But is it Art?

 

I’ve turned dozens of bowls like the one pictured below. It’s thrilling work. You begin with an ugly chunk of castoff wood. Often it’s a crotch or some gnarly lump of tree root. Slowly, the bowl emerges as you peel away the outer layers and hollow the middle. You make the wall as delicate as you can and maybe even leave bark around the rim, a dramatic reminder of the living tree. If you’re lucky, the result is an exciting hollow form with lively grain and a subtle, pleasing curve.

But, a lot of the process is just…luck.

Even accomplished turners can’t pretend to be fully in control. I’m competent at the lathe, but I don’t know what’s hiding inside that piece of firewood. I don’t know what the grain is going to do. I often don’t even have a finished product in mind when I start. I just get going and see what happens.

Over the last 30 years, wood turning has moved away from furniture spindles (which are largely out of fashion) and into large bowls and adventurous hollow forms. Turners have moved into the world of fine art and even displayed their work at galleries. As the work became more abstract, turners developed a little motto:

If it won’t hold soup, it’s art.”

It’s funny the first time you hear it, but I think this mantra hides the uncomfortable truth in artistic wood turning. We used to make something useful and now we largely don’t. It used to be the chair bodger in the woods turned out legs and spindles by the thousands and did his part in making fine seating affordable. Even further in the past, the turner might have specialized in “treen,” useful items like cups and bowls. In medieval Europe, nearly everyone ate and drank from wooden vessels and there was a brisk industry in cranking out simple, low-cost woodenware. Affordable glass and porcelain largely killed this industry, and for good reason. I’ve tried drinking from a wooden cup. I can’t recommend it.
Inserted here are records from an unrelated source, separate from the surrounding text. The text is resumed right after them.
Lemma give_core s F A H H' l p : core s F A H -> A !! p = Some l -> 0 <= l < max_order -> is_Some (mpr s !! p) -> (forall q, q ∈ H -> q = p \/ q ∈ H') ->
  let z := zone_of p in
  exists s', _page_insert z p l s = Ok (tt, s') /\ core s' (set_list F z l (p :: F z l)) (delete p A) H' /\ same_refs s s' /\
    (forall z' l' q, 0 <= l' < max_order -> q ∈ set_list F z l (p :: F z l) z' l' <-> q ∈ F z' l' \/ (q = p /\ z' = z /\ l' = l)).
Proof.
  intros Hc HAp Hl [x Hx] HH z. destruct (c_alloc _ _ _ _ Hc p l HAp) as (Hno & _). destruct (page_insert_run s F z l p x (c_lists _ _ _ _ Hc) Hl Hx Hno) as (s' & Hrun & Hlo & Hlk & x' & Hx' & Hs & Hr).
  assert (forall z' l' q, 0 <= l' < max_order -> q ∈ set_list F z l (p :: F z l) z' l' <-> q ∈ F z' l' \/ (q = p /\ z' = z /\ l' = l)) as HFin.
  { intros z' l' q Hl'. destruct (decide ((z', l') = (z, l))) as [[= -> ->]|Hne]; [rewrite set_list_same; set_solver|]. rewrite set_list_other by done. split; [by left|]. intros [|(_ & -> & ->)]; done. }
  assert (forall q k, blk (set_list F z l (p :: F z l)) (delete p A) q k <-> blk F A q k) as Hblk.
  { intros q k. unfold blk. destruct (decide (q = p)) as [->|Hq].
    - rewrite lookup_delete_eq, HAp. split.
      + intros [(Hk & z' & Hz)|]; [|done]. apply HFin in Hz as [Hz|(_ & _ & ->)]; [by destruct (Hno z' k Hk)|by right|done].
      + intros [(Hk & z' & Hz)|[= <-] ]; [by destruct (Hno z' k Hk)|]. left. split; [done|]. exists z. apply HFin; [done|]. by right.
    - rewrite lookup_delete_ne by done. split; (intros [(Hk & z' & Hz)|]; [left; split; [done|]; exists z'|by right]); apply HFin in Hz || apply HFin; naive_solver. }
  exists s'. split; [done|]. split; [|split; [by eapply links_refs|done] ]. constructor; [done| | |by eapply tiles_ext; [|exact (c_tiles _ _ _ _ Hc)]|].
  - intros q k Hq. assert (q <> p) as Hne by (intros ->; by rewrite lookup_delete_eq in Hq). rewrite lookup_delete_ne in Hq by done. destruct (c_alloc _ _ _ _ Hc q k Hq) as (Hqno & Hqs). split.
    + intros z' l' Hl' Hin. apply HFin in Hin as [Hin|(-> & _)]; [by apply (Hqno z' l')|done|done].
    + intros HqH. destruct Hqs as (y & Hy & Hys); [intros Hin; by destruct (HH q Hin)|]. destruct (links_page _ _ _ _ _ Hlk Hne Hy) as (y' & Hy' & E & _). exists y'. split; [done|congruence].
  - intros z' l' q Hl' Hq. apply HFin in Hq as [Hq|(-> & -> & ->)]; [by apply (c_zone _ _ _ _ Hc z' l')|done|done].
  - eapply pages_kept; [exact Hlk|by eexists| |intros q; by apply covers_ext|exact (c_pages _ _ _ _ Hc)|].
    + exists p, l. split; [apply Hblk; by right|]. unfold inside. pose proof (pow2_pos l ltac:(lia)). lia.
    + intros q k Hq. apply Hblk in Hq. by exists q, k.
Qed.
(* ===== verification/Riscv32Props.v ===== *)
(** * Properties of the riscv32 interpreter

    What decoding and executing riscv32 instructions amounts to, as theorems
    about [decode_exec] on the encoding of an instruction.  [at_insn] gathers
    what they share: the instruction is well formed, its registers exist and the
    processor state satisfies the invariant.  The [_witness] lemmas apply each
    theorem to a concrete state. *)
From S2P Require Import Prelude Outcome Bytes Config CommitEvent CommitRing Machine PhysMem Devices IoMap.
From S2P Require Import Vaddr Pattern Isa Riscv32 Riscv32Decode Riscv32Safety Riscv32Sem.

(** The decoder [d] holds instruction [n] with its operands, in a good state. *)
Record at_insn `{Config} (n : iname) (rd rs1 rs2 imm : Z) (d : RDecode) (s : nemu riscv32_CPU_state) : Prop := {
  ai_check : CONFIG_RT_CHECK = true \/ CONFIG_RVE = false;
  ai_name : n <> i_inv;
  ai_regs : regs_in rd rs1 rs2;
  ai_imm : imm_ok n imm;
  ai_rd : rd < NR_GPR; ai_rs1 : rs1 < NR_GPR; ai_rs2 : rs2 < NR_GPR;
  ai_inst : inst (Decode.isa d) = encode n rd rs1 rs2 imm;
  ai_cpu : cpu_ok (cpu s);
}.

(** Concrete states for the witnesses. *)
Definition w_state : nemu riscv32_CPU_state :=
  with_cpu {cpu_init (H := riscv32_native) with mtvec := 0x80000100;
            gpr := [0; 0x80001000; 7; 5] ++ replicate 28 0} (nemu_init (cpu_init (H := riscv32_native))).
Definition w_at (n : iname) (rd rs1 rs2 imm : Z) : RDecode :=
  Decode.Mk 0x80000000 0x80000004 0 false 0 {| inst := encode n rd rs1 rs2 imm |}.

Lemma w_cpu_ok (C : Config) : NR_GPR (H := C) = 32 -> cpu_ok (H := C) (cpu w_state).
Proof.
  intros HN. split; [|reflexivity]. split; [|by split; vm_compute..].
  split; [by symmetry|]. apply (bool_decide_unpack (Forall (in_u 32) (gpr (cpu w_state)))). by vm_compute.
Qed.

Lemma w_at_insn n rd rs1 rs2 imm :
  n <> i_inv -> regs_in rd rs1 rs2 -> imm_ok n imm -> at_insn (H := riscv32_native) n rd rs1 rs2 imm (w_at n rd rs1 rs2 imm) w_state.
Proof.
  intros Hn (Hd & H1 & H2) Hi. unfold in_u in *. split; try done; [by left|..];
    unfold NR_GPR; cbn; try (change (2 ^ 5) with 32 in *; lia). by apply w_cpu_ok.
Qed.

Ltac w_insn := apply w_at_insn; [discriminate|vm_compute; repeat split; congruence|vm_compute; repeat split; congruence].

Section Props.
Context `{Config}.

(** C1: decoding inverts the RISC-V encoding.  Executing the 32-bit encoding of any
    instruction of the table, with any operands in range, runs the body of that
    instruction on exactly the operands encoded, then clears x0. *)
Theorem rv32_decode_encoded n rd rs1 rs2 imm d s :
  at_insn n rd rs1 rs2 imm d s ->
  decode_exec d s =
  (d' ← exec_body n {d with Decode.dnpc := Decode.snpc d}
          (operands_of n (cpu s) rd rs1 rs2 imm (encode n rd rs1 rs2 imm));
   R_set 0 0 ;; mret d') s.
Proof. intros [_ Hn Hr Hi _ H1 H2 He [Hc _]]. apply decode_exec_encode; try done. apply Hc. Qed.

(** The decode table is exhaustive and unambiguous: on every 32-bit word exactly
    one row fires, and it is the row whose RISC-V form (opcode, funct3, funct7 or the
    whole word) the word has, or the catch-all for a word of no form. *)
Theorem rv32_decode_unique x :
  in_u 32 x ->
  exists n, instpat decode_table x = Ok (Some (n, type_of n)) /\
    forall m, is_form m x = true <-> m = n /\ n <> i_inv.
Proof. apply decode_class. Qed.

(** C14: the integer instructions.  Each of the 29 register and immediate instructions
    writes to its destination the value the RISC-V manual gives over mathematical
    integers ([alu_spec]), leaves x0 zero, steps to the next instruction and changes
    nothing else. *)
Theorem rv32_alu n rd rs1 rs2 imm d s v :
  at_insn n rd rs1 rs2 imm d s ->
  alu_spec n (gpr_at (cpu s) rs1) (gpr_at (cpu s) rs2) imm (Decode.pc d) = Some v ->
  decode_exec d s = Ok ({d with Decode.dnpc := Decode.snpc d}, with_cpu (wb_cpu rd (cpu s) v) s).
Proof. intros []. eapply exec_alu; eauto. Qed.

(** C15: interpreter safety.  With a valid memory map, 32 registers or checked register
    indices, and every device window inside the 32 MB allocated for the devices: from a state
    that satisfies the invariant (every register a 32-bit word, x0 zero) one instruction,
    whatever word is fetched, indexes the register file, the three memory arrays and the
    space of the devices (through a window) only inside their bounds, never divides by zero
    and never computes a quotient that overflows; unless the emulator stops with a failed
    assertion, the invariant and the windows are kept and the decoder ends with 32-bit
    program counters. *)
Theorem rv32_safe d s :
  config_ok = true -> CONFIG_RT_CHECK = true \/ CONFIG_RVE = false -> decode_ok d -> cpu_ok (cpu s) -> io_fits s ->
  wp (isa_exec_once d) (Riscv32Safety.exec_post d) s.
Proof. intros. by apply isa_exec_once_safe. Qed.

(** C18: control transfer.  A conditional branch goes to pc + imm exactly when its
    condition holds of the operands read as signed or unsigned words; jal and jalr
    link the return address and jump to their target. *)
Theorem rv32_control n rd rs1 rs2 imm d s :
  at_insn n rd rs1 rs2 imm d s ->
  let a := gpr_at (cpu s) rs1 in
  let b := gpr_at (cpu s) rs2 in
  (forall t, taken n a b = Some t ->
     decode_exec d s =
     Ok ({d with Decode.dnpc := if t then u32 (Decode.pc d + imm) else Decode.snpc d}, s)) /\
  (n = i_jal -> decode_exec d s =
     Ok ({d with Decode.dnpc := u32 (Decode.pc d + imm)}, with_cpu (wb_cpu rd (cpu s) (Decode.snpc d)) s)) /\
  (n = i_jalr -> decode_exec d s =
     Ok ({d with Decode.dnpc := Z.land (u32 (a + imm)) (2 ^ 32 - 2)}, with_cpu (wb_cpu rd (cpu s) (Decode.snpc d)) s)).
Proof.
  intros []. cbv zeta. split; [|split].
  - intros t Ht. eapply exec_branch; eauto.
  - intros ->. eapply exec_jump; eauto.
  - intros ->. eapply exec_jump; eauto.
Qed.

(** C19: store then load.  A store to a writable region succeeds, touches only memory,
    and any later load of the same width from the same address gets the stored bytes,
    sign- or zero-extended as the load asks. *)
Theorem rv32_store_load n rd rs1 rs2 imm d s len r :
  config_ok = true ->
  at_insn n rd rs1 rs2 imm d s -> store_len n = Some len ->
  let addr := u32 (gpr_at (cpu s) rs1 + imm) in
  find_mem_region addr len = Some r -> writable r = true ->
  exists s1, decode_exec d s = Ok ({d with Decode.dnpc := Decode.snpc d}, s1) /\ cpu s1 = cpu s /\
    forall m rd' rs1' rs2' imm' d' sg,
      at_insn m rd' rs1' rs2' imm' d' s1 -> load_kind m = Some (len, sg) ->
      u32 (gpr_at (cpu s) rs1' + imm') = addr ->
      decode_exec d' s1 =
      Ok ({d' with Decode.dnpc := Decode.snpc d'},
          with_cpu (wb_cpu rd' (cpu s1) (load_value len sg (gpr_at (cpu s) rs2 mod 2 ^ (8 * len)))) s1).
Proof.
  intros Hcfg [] Hs addr Hf Hwr.
  assert (access_len len = true) as Hlen by (destruct n; try discriminate Hs; by injection Hs as <-).
  assert (paddr_is_backed addr len = true) as Hb by (unfold paddr_is_backed; by rewrite Hf).
  assert (in_array (host_len (host r)) (addr - base r) len = true) as Hia by (apply (region_in_array Hcfg); [by apply wrap_range|done]).
  pose proof (paddr_write_backed addr len (gpr_at (cpu s) rs2) s r Hf Hlen Hwr Hia) as Hw.
  set (s1 := with_mem _ s) in *. assert (Ecpu : cpu s1 = cpu s) by done. clearbody s1.
  exists s1. split; [eapply exec_store; eauto using vaddr_access_ok_backed|]. split; [done|].
  intros m rd' rs1' rs2' imm' d' sg [] Hl Ha.
  pose proof (load_store_same addr len _ _ _ Hlen Hb Hw) as Hr.
  eapply exec_load; eauto; rewrite Ecpu, Ha; [by apply vaddr_access_ok_backed|exact Hr].
Qed.

(** C20: precise access faults.  A load or store whose guard refuses the address changes
    nothing but mepc and mcause, records the cause (5 for loads, 7 for stores) and
    continues at the trap vector. *)
Theorem rv32_fault n rd rs1 rs2 imm d s cause :
  at_insn n rd rs1 rs2 imm d s ->
  match load_kind n, store_len n with
  | Some (len, _), _ => vaddr_access_ok (u32 (gpr_at (cpu s) rs1 + imm)) len = false /\ cause = 5
  | _, Some len => vaddr_access_ok (u32 (gpr_at (cpu s) rs1 + imm)) len = false /\ cause = 7
  | _, _ => False
  end ->
  decode_exec d s =
  Ok (trap_decode cause (mtvec (cpu s)) d, with_cpu (trap_cpu cause (Decode.pc d) (cpu s)) s).
Proof. intros []. eapply exec_fault; eauto. Qed.

(** CSR instructions read the old value into rd and write what their mnemonic says
    (new value, set bits, clear bits; no write when rs1 is x0 for the set and clear
    forms), for every CSR that exists. *)
Theorem rv32_csr n rd rs1 rs2 imm d s old nw c :
  at_insn n rd rs1 rs2 imm d s ->
  csr_get (cpu s) (wrap 12 imm) = Some old ->
  csr_new n rs1 (gpr_at (cpu s) rs1) old = Some nw ->
  match nw with Some v => csr_put (cpu s) (wrap 12 imm) v = Some c | None => c = cpu s end ->
  decode_exec d s =
  Ok ({d with Decode.dnpc := Decode.snpc d}, with_cpu (upd_gpr 0 0 (upd_gpr rd old c)) s).
Proof. intros []. eapply exec_csr; eauto. Qed.

(** C34: a load that reaches past the top of the address space is not an access fault:
    the guard's end address wraps, so the access is let through and the emulator
    stops with its out-of-bound panic. *)
Theorem rv32_load_top n rd rs1 rs2 imm d s len sg :
  at_insn n rd rs1 rs2 imm d s -> config_ok = true -> CONFIG_DEVICE = false ->
  load_kind n = Some (len, sg) -> 2 ^ 32 < u32 (gpr_at (cpu s) rs1 + imm) + len ->
  vaddr_access_ok (u32 (gpr_at (cpu s) rs1 + imm)) len = true /\
  decode_exec d s = Abort "address is out of bound of physical memory".
Proof.
  intros [] Hcfg Hdev Hk Ht. split; [|eapply exec_load_top; eauto].
  apply vaddr_access_ok_wraps; [apply wrap_range; lia| |lia].
  destruct n; try discriminate Hk; injection Hk as <- _; lia.
Qed.
End Props.

(** ** Witnesses *)

#[local] Existing Instance riscv32_native.

Lemma rv32_decode_encoded_witness :
  let d := w_at i_addi 3 1 0 5 in
  decode_exec (H := riscv32_native) d w_state =
  (d' ← exec_body (H := riscv32_native) i_addi {d with Decode.dnpc := Decode.snpc d}
          (operands_of i_addi (cpu w_state) 3 1 0 5 (encode i_addi 3 1 0 5));
   R_set 0 0 ;; mret d') w_state.
Proof. apply (rv32_decode_encoded (H := riscv32_native) i_addi 3 1 0 5). w_insn. Defined.

Lemma rv32_decode_unique_witness :
  exists n, instpat decode_table 0x00500113 = Ok (Some (n, type_of n)) /\
    forall m, is_form m 0x00500113 = true <-> m = n /\ n <> i_inv.
Proof. apply rv32_decode_unique. split; [discriminate|reflexivity]. Defined.

Lemma rv32_alu_witness :
  let d := w_at i_mulhsu 4 2 3 0 in
  decode_exec (H := riscv32_native) d w_state =
  Ok ({d with Decode.dnpc := Decode.snpc d}, with_cpu (wb_cpu (H := riscv32_native) 4 (cpu w_state) 0) w_state).
Proof. apply (rv32_alu (H := riscv32_native) i_mulhsu 4 2 3 0); [w_insn|reflexivity]. Defined.

(** The state with the devices of the default configuration initialised; [sw] and [div]. *)
Definition w_devices : nemu riscv32_CPU_state :=
  match init_device (H := riscv32_device) (fun _ => 0) None w_state with Ok (_, s) => s | _ => w_state end.

Lemma rv32_safe_witness :
  length (maps (io w_devices)) = 9%nat /\
  wp (isa_exec_once (H := riscv32_device) (w_at i_sw 0 1 2 4)) (Riscv32Safety.exec_post (H := riscv32_device) (w_at i_sw 0 1 2 4)) w_devices.
Proof.
  split; [by vm_compute|].
  apply (rv32_safe (H := riscv32_device)); [reflexivity|by left|split; vm_compute; split; congruence| |].
  - assert (cpu w_devices = cpu w_state) as -> by (by vm_compute). by apply w_cpu_ok.
  - apply (bool_decide_unpack (Forall map_fits (maps (io w_devices)))). by vm_compute.
Defined.

Lemma rv32_control_witness :
  let d := w_at i_blt 0 2 3 16 in
  decode_exec d w_state = Ok ({d with Decode.dnpc := Decode.snpc d}, w_state).
Proof.
  intros d. assert (at_insn i_blt 0 2 3 16 d w_state) as Hat by w_insn.
  apply (proj1 (rv32_control i_blt 0 2 3 16 d w_state Hat) false). reflexivity.
Defined.

(** [sh] of 7 at 0x80001002, then [lhu] of it. *)
Lemma rv32_store_load_witness :
  exists s1, decode_exec (w_at i_sh 0 1 2 2) w_state = Ok ({w_at i_sh 0 1 2 2 with Decode.dnpc := 0x80000004}, s1) /\
    decode_exec (w_at i_lhu 4 1 0 2) s1 =
    Ok ({w_at i_lhu 4 1 0 2 with Decode.dnpc := 0x80000004}, with_cpu (wb_cpu 4 (cpu s1) 7) s1).
Proof.
  destruct (rv32_store_load i_sh 0 1 2 2 (w_at i_sh 0 1 2 2) w_state 2 region0) as (s1 & E & Ec & Hload);
    [reflexivity|w_insn|reflexivity|reflexivity|reflexivity|].
  exists s1. split; [exact E|]. apply (Hload i_lhu 4 1 0 2 (w_at i_lhu 4 1 0 2) false); [|reflexivity|reflexivity].
  assert (at_insn i_lhu 4 1 0 2 (w_at i_lhu 4 1 0 2) w_state) as [] by w_insn.
  split; try assumption. rewrite Ec. by apply w_cpu_ok.
Defined.

Lemma rv32_fault_witness :
  let d := w_at i_lw 4 2 0 0 in
  decode_exec d w_state = Ok (trap_decode 5 (mtvec (cpu w_state)) d, with_cpu (trap_cpu 5 (Decode.pc d) (cpu w_state)) w_state).
Proof. intros d. apply (rv32_fault i_lw 4 2 0 0 d w_state 5); [w_insn|split; reflexivity]. Defined.

Lemma rv32_csr_witness :
  let d := w_at i_csrrw 4 1 0 0x305 in
  decode_exec d w_state =
  Ok ({d with Decode.dnpc := Decode.snpc d},
      with_cpu (upd_gpr 0 0 (upd_gpr 4 0x80000100 {cpu w_state with mtvec := 0x80001000})) w_state).
Proof. intros d. apply (rv32_csr i_csrrw 4 1 0 0x305 d w_state 0x80000100 (Some 0x80001000)); [w_insn|reflexivity..]. Defined.

(** [lw x4, -8(x0) + ...]: x0 - 1 is 0xffffffff. *)
Lemma rv32_load_top_witness :
  vaddr_access_ok 0xffffffff 4 = true /\
  decode_exec (w_at i_lw 4 0 0 (-1)) w_state = Abort "address is out of bound of physical memory".
Proof.
  apply (rv32_load_top i_lw 4 0 0 (-1) (w_at i_lw 4 0 0 (-1)) w_state 4 false); [w_insn|reflexivity|reflexivity|reflexivity|reflexivity].
Defined.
The last “useful” project is the salad bowl. Many folks still enjoy a rustic wooden bowl heaped with greens. They like the way it looks at their dinner party. I’ve also turned a few wooden platters and given them as gifts. People usually like them, but I don’t know how much. I give most of my turnings away as gifts and my friends are polite, so they seem like they’re happy to receive a wooden bowl. I can’t say for sure.

A local kitchen store used to sell my bowls. Well, they sold my bowl. I had a selection on display for over a year and only a single item sold. The rest gathered dust and when the store closed, the owners gave them back to me. These were some of my earliest work, and I’d probably do better at selling bowls if I tried again, but I’m not sure there’s much point. There just isn’t a huge market for woodenware. Of course, abstract and experimental turnings can find a home in someone’s house as pure art, but I think that market is a little bit narrow, too.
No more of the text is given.